Cures for complaints in the law firm – PR agency relationship

February 11, 2013 • 2 minute read

One of our more frustrating experiences occurs when we speak with potential clients and meet resistance because of their previous bad experiences with one of our competitors. It’s an open secret among professional marketers that PR agencies often engender feelings ranging from dislike to outright disdain. The criticisms are consistent and often legitimate. Recently, I met with a number of marketers in Washington DC, and heard the usual list of practices that make them wary of hiring a PR firm, most notably: bait-and-switches on accounts, junior account reps who don’t understand the law and gaps in communication between the agency and the client’s marketing team.

Not every agency is guilty of these sins; it goes without saying that we don’t condone these practices. In fact, we have a few suggestions for avoiding these traps when hiring a PR firm.

Problem: Bait-and-switch

The most common gripe about PR firms is that they will introduce the agency’s top guns—a founder or CEO—to earn the business, and then the client never sees or hears from that person again until they tell the firm they are dissatisfied. Miraculously, at the point of unhappiness, the client will begin to see a lot of that person again, for a little while anyway.

Solution: Before your firm interviews PR agencies, think about the kind of relationship you want. Are you looking for a boutique PR firm that will very likely afford you access to the top people on an ongoing basis, or do you prefer a large agency where your day-to-day contact is probably at a lower level? Once you make that decision and identify a pool of candidates to interview, start by demanding clarity about who will be available to you, and how often. And then hold the PR agency to account.

Problem: Unsophisticated staff

The unhelpful cousin to the bait and-switch is the next biggest complaint: junior account representatives who don’t fully understand challenging legal issues. In many respects, this problem is worse because it’s so overt. PR firms have relatively few meaningful interactions with the attorneys themselves due to inherent time limitations, so all it takes is one ill-advised, uninformed question to cast doubt on the entire relationship. And that makes the in-house marketing team look very bad, which can be a death knell for an agency.

Solution: PR agencies, like all service businesses, contend with the tension between providing superior service and making a profit by leveraging their staff. At the same time, the client doesn’t, and shouldn’t, care about their agency’s profit; they simply want the work done the way they want. The key for a law firm is to convey expectations at the outset, and for the PR firm to make sure the budget reflects those expectations. Hiring a large, several-hundred-person PR firm often means paying for a different experience than hiring a boutique agency, and those expectations need to be laid out in the beginning of an engagement.

Problem: Poor reporting

Another criticism from clients is that they often don’t know what an agency is doing for them on a weekly or monthly basis. There’s no reason for this to ever happen, because there is a built-in incentive for PR firms to keep their clients not just apprised of their work, but overly apprised.

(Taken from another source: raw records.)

(** [s.encode('utf-8').decode('utf-8') == s] *)
Lemma utf8_decode_encode s b : utf8_encode s = Some b -> utf8_decode b = Some s.
Proof.
  revert b. induction s as [|c s IH]; intros b; simpl.
  - now intros [= <-].
  - destruct (utf8_encode_char c) as [bc|] eqn:Ec; [|done].
    destruct (utf8_encode s) as [bs|]; [|done]. intros [= <-].
    rewrite (utf8_decode_encode_char _ _ _ Ec), (IH bs eq_refl). done.
Qed.

(** *** Texts made of ASCII only *)

Lemma uint_text_ascii d :
  Forall (fun c => (c < 0x80)%N) (u (NilEmpty.string_of_uint d)).
Proof. induction d; simpl; constructor; (done || lia). Qed.

Lemma decimal_ascii z : Forall (fun c => (c < 0x80)%N) (u (decimal z)).
Proof.
  unfold decimal. destruct z as [|p|p]; simpl Z.to_int;
    unfold NilZero.string_of_int, NilZero.string_of_uint.
  - repeat constructor.
  - destruct (Pos.to_uint p) eqn:E; try (repeat constructor; fail);
      rewrite <- E; apply uint_text_ascii.
  - constructor; [done|].
    destruct (Pos.to_uint p) eqn:E; try (repeat constructor; fail);
      rewrite <- E; apply uint_text_ascii.
Qed.

(** An [int] goes on the wire as its decimal text. *)
Lemma encode_int z : Encoder_encode (VInt z) = Ok (decimal z).
Proof.
  unfold Encoder_encode.
  now rewrite (utf8_encode_ascii _ (decimal_ascii z)), ascii_bytes_u.
Qed.

Lemma repr_quote_ascii s : (repr_quote s < 0x80)%N.
Proof. unfold repr_quote. now destruct (_ && _). Qed.

Lemma repr_bytes_ascii b : Forall (fun c => (c < 0x80)%N) (repr_bytes b).
Proof.
  unfold repr_bytes. pose proof (repr_quote_ascii (u b)) as Hq.
  set (quote := repr_quote (u b)) in *. clearbody quote.
  repeat apply Forall_app_2; try (repeat constructor; done).
  apply Forall_flat_map, Forall_forall. intros c _.
  unfold repr_escape.
  destruct (N.eqb_spec c quote) as [->|]; [repeat constructor; done|].
  destruct (N.eqb_spec c 92) as [->|]; [repeat constructor; done|].
  cbn [orb].
  destruct (N.eqb_spec c 9); [repeat constructor|].
  destruct (N.eqb_spec c 10); [repeat constructor|].
  destruct (N.eqb_spec c 13); [repeat constructor|].
  destruct (N.ltb_spec c 32); cbn [orb].
  { apply Forall_app_2; [repeat constructor | apply hex_fixed_ascii]. }
  destruct (N.leb_spec 0x7F c).
  { apply Forall_app_2; [repeat constructor | apply hex_fixed_ascii]. }
  repeat constructor. lia.
Qed.

(** A [bytes] argument can always be recorded and stored. *)
Lemma bytes_storable isprintable b :
  Encoder_encode (VStr (str_tuple isprintable [VBytes b]))
    = Ok (ascii_bytes (str_tuple isprintable [VBytes b])) /\
  Encoder_encode (VBytes b) = Ok b.
Proof.
  split; [|done]. unfold Encoder_encode. rewrite utf8_encode_ascii; [done|].
  cbn [str_tuple repr]. apply Forall_app_2; [repeat constructor; done|].
  apply Forall_app_2; [apply repr_bytes_ascii | repeat constructor; done].
Qed.

(* ===================================================================== *)
(** ** Facts about the client and the server *)
(* ===================================================================== *)

Lemma encode_next_uuid w : Encoder_encode (VStr (next_uuid w)) = Ok (next_key w).
Proof.
  unfold Encoder_encode, next_key, next_uuid.
  now rewrite utf8_encode_ascii by apply str_of_uuid_ascii.
Qed.

Lemma length_next_key w : String.length (next_key w) = 36.
Proof.
  unfold next_key, next_uuid. rewrite length_ascii_bytes.
  apply length_str_of_uuid.
Qed.

Lemma next_key_fresh w :
  next_key w <> COUNT_KEY /\ next_key w <> IN_KEY /\ next_key w <> OUT_KEY.
Proof.
  repeat split; intros H; apply (f_equal String.length) in H;
    rewrite length_next_key in H; discriminate.
Qed.

Lemma rpush_Ok name val w n w' :
  rpush RedisClient name val w = (Ok n, w') ->
  exists k v l,
    Encoder_encode (VStr name) = Ok k /\ Encoder_encode val = Ok v /\
    history (db w) k = Some l /\
    w' = with_db (insert k (RList (l ++ [v]))) (sent (RPUSH k v) w).
Proof.
  unfold rpush, on_client, bind, lift, history.
  destruct (Encoder_encode (VStr name)) as [k|]; [|done].
  destruct (Encoder_encode val) as [v|]; [|done]. simpl.
  destruct (db w !! k) as [[b|l]|] eqn:E; [done | |]; intros [= <- <-].
  - exists k, v, l. rewrite E. done.
  - exists k, v, []. rewrite E. done.
Qed.

Lemma incr_Ok name w z w' :
  incr RedisClient name w = (Ok z, w') ->
  exists k c,
    Encoder_encode (VStr name) = Ok k /\ counter (db w) k = Some c /\
    z = (c + 1)%Z /\
    w' = with_db (insert k (RString (decimal (c + 1)))) (sent (INCRBY k 1) w).
Proof.
  unfold incr, on_client, bind, lift.
  destruct (Encoder_encode (VStr name)) as [k|]; [|done]. simpl.
  destruct (db w !! k) as [[b|l]|] eqn:E; [ | done | ].
  - destruct (string2ll b) as [c|] eqn:Eb; [|done].
    destruct (c =? LLONG_MAX)%Z; [done|]. intros [= <- <-].
    apply string2ll_Some in Eb. subst b.
    exists k, c. rewrite (counter_decimal _ _ _ E). done.
  - intros [= <- <-]. exists k, 0%Z. unfold counter. rewrite E. done.
Qed.

Lemma set_Ok name val w x w' :
  set RedisClient name val w = (Ok x, w') ->
  exists k v,
    Encoder_encode (VStr name) = Ok k /\ Encoder_encode val = Ok v /\
    w' = with_db (insert k (RString v)) (sent (SET k v) w).
Proof.
  unfold set, on_client, bind, lift.
  destruct (Encoder_encode (VStr name)) as [k|]; [|done].
  destruct (Encoder_encode val) as [v|]; [|done]. simpl.
  intros [= <-]. eauto.
Qed.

Solution: This one’s easy — reports should be created daily to accompany outreach on announcements (new partners, office openings); weekly for status on progress related to pitching an issue in the news; monthly for an overall assessment of activity on the firm’s behalf (pitches that worked, the stuff that didn’t pan out); and annually for a complete picture of how an agency spent its time and what constituted success.

Additionally, a PR firm should send a report pretty much whenever a client asks for one. Although time-consuming, reports are a PR firm’s best friend, and every marketing department should not only require them, but they should be specific about the information contained within them, and the frequency with which they are produced.